◆ THE TASK
Filter the data for lines with the word "EvSend", then copy every line so identified.

(EXERCISE MATERIALS Opens)

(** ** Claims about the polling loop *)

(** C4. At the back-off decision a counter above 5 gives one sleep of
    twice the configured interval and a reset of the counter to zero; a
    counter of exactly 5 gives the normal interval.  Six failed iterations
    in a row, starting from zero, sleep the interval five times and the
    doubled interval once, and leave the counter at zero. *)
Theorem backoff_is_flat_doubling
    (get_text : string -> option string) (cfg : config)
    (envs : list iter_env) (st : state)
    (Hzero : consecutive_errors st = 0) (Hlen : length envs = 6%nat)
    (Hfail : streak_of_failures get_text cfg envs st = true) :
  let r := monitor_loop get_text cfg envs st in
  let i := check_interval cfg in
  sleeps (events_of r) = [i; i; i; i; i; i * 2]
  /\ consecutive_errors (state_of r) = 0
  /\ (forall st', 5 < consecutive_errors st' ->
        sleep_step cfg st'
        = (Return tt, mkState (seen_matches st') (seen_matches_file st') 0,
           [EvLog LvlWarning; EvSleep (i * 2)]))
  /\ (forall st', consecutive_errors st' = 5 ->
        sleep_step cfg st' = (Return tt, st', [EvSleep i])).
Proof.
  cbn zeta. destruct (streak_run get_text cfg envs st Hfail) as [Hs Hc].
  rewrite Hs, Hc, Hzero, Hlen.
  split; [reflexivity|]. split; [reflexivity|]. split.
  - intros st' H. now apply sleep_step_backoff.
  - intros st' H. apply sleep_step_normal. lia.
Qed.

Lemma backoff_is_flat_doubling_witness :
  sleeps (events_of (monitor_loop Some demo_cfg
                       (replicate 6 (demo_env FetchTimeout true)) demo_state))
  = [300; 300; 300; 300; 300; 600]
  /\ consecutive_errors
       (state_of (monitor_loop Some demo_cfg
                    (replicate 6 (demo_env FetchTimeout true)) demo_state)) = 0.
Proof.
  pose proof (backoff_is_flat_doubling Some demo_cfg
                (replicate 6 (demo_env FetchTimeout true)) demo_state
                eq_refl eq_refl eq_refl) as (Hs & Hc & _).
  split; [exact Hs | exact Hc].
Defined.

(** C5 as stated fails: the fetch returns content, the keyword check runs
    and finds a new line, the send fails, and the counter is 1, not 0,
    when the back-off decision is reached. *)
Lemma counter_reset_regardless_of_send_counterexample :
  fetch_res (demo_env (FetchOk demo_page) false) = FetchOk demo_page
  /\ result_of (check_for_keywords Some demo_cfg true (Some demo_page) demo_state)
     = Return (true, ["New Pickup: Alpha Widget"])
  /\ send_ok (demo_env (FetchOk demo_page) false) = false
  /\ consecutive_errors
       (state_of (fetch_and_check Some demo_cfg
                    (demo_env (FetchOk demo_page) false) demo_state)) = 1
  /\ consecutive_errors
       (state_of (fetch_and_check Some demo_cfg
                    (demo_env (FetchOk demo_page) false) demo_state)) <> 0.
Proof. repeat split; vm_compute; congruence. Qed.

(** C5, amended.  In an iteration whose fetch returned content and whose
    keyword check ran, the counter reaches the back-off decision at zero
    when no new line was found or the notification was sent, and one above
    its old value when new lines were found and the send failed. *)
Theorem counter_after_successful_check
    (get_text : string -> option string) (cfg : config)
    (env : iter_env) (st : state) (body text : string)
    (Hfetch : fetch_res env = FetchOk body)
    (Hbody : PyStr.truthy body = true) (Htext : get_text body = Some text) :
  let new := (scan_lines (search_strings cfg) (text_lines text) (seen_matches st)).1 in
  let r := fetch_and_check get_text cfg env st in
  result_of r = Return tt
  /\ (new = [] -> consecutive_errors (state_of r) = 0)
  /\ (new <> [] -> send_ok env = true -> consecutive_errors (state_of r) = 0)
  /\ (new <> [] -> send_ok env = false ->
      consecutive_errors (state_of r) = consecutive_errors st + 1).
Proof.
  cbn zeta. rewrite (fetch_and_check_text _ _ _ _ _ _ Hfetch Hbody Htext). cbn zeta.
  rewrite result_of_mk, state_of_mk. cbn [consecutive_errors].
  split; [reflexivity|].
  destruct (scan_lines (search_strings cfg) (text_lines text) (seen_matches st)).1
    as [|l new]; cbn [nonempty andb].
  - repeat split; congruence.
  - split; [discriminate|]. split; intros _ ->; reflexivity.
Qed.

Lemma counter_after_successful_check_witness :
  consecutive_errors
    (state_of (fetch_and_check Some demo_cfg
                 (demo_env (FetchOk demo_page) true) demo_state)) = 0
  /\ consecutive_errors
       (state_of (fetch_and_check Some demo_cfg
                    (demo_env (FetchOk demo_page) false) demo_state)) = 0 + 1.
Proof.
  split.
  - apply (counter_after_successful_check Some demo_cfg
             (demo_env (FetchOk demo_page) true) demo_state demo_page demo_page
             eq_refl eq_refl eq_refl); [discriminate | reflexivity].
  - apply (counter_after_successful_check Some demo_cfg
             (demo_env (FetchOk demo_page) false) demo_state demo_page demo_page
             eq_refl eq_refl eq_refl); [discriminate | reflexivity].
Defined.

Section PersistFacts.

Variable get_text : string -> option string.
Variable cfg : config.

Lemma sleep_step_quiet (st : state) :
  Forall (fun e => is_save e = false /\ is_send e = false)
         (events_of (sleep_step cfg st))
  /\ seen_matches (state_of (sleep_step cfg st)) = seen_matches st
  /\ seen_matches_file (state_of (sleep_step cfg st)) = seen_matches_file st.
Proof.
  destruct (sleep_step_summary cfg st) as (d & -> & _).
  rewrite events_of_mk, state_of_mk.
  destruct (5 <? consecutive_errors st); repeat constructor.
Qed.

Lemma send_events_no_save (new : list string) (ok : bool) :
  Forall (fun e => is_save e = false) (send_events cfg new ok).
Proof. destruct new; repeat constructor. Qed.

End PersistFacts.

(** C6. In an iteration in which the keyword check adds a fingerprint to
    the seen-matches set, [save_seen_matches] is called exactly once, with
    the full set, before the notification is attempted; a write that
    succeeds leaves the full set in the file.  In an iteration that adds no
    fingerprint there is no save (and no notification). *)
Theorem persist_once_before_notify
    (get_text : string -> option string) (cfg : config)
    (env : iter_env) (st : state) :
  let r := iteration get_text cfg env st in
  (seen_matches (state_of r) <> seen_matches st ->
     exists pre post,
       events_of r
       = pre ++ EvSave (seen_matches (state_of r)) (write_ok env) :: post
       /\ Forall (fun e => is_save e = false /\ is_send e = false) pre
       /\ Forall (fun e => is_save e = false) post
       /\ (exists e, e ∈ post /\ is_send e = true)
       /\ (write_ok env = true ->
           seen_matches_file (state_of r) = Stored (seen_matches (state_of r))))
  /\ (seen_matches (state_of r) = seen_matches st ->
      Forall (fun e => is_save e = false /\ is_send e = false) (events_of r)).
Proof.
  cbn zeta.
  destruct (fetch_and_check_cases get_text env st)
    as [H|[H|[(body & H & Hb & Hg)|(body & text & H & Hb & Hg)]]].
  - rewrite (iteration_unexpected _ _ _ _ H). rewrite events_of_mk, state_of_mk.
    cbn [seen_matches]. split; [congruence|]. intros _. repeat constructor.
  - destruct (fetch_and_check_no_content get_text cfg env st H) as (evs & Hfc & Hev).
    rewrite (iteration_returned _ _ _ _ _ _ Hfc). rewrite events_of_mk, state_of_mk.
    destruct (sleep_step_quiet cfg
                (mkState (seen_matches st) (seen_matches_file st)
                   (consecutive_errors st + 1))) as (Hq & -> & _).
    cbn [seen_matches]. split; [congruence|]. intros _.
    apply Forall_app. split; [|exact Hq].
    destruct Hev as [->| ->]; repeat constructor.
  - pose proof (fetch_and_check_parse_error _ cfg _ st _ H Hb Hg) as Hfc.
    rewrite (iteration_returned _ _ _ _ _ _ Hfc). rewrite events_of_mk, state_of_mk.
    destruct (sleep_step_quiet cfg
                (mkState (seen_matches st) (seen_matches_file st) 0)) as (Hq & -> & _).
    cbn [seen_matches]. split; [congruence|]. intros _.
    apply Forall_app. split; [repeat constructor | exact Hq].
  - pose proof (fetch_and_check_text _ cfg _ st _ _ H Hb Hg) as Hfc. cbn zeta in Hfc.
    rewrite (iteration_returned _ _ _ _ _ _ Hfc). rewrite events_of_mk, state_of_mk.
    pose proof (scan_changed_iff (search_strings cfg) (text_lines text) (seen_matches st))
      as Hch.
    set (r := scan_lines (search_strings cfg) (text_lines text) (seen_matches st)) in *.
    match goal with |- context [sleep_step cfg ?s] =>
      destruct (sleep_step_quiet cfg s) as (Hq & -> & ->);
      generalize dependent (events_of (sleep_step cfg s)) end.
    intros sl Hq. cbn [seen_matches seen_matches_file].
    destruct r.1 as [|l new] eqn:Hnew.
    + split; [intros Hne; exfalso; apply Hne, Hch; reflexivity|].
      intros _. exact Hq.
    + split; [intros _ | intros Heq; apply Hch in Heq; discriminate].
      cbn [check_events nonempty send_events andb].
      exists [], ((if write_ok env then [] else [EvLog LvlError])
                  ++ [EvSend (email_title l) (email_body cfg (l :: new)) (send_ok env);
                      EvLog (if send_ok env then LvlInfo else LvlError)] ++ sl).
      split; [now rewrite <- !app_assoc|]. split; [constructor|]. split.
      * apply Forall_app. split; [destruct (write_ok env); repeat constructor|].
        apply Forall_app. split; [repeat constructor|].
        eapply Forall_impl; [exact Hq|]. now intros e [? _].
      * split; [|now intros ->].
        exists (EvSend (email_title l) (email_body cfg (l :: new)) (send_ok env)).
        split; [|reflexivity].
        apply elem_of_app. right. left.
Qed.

(EXERCISE MATERIALS Closes)

◆ TASK RESULT
                  ++ [EvSend (email_title l) (email_body cfg (l :: new)) (send_ok env);
        exists (EvSend (email_title l) (email_body cfg (l :: new)) (send_ok env)).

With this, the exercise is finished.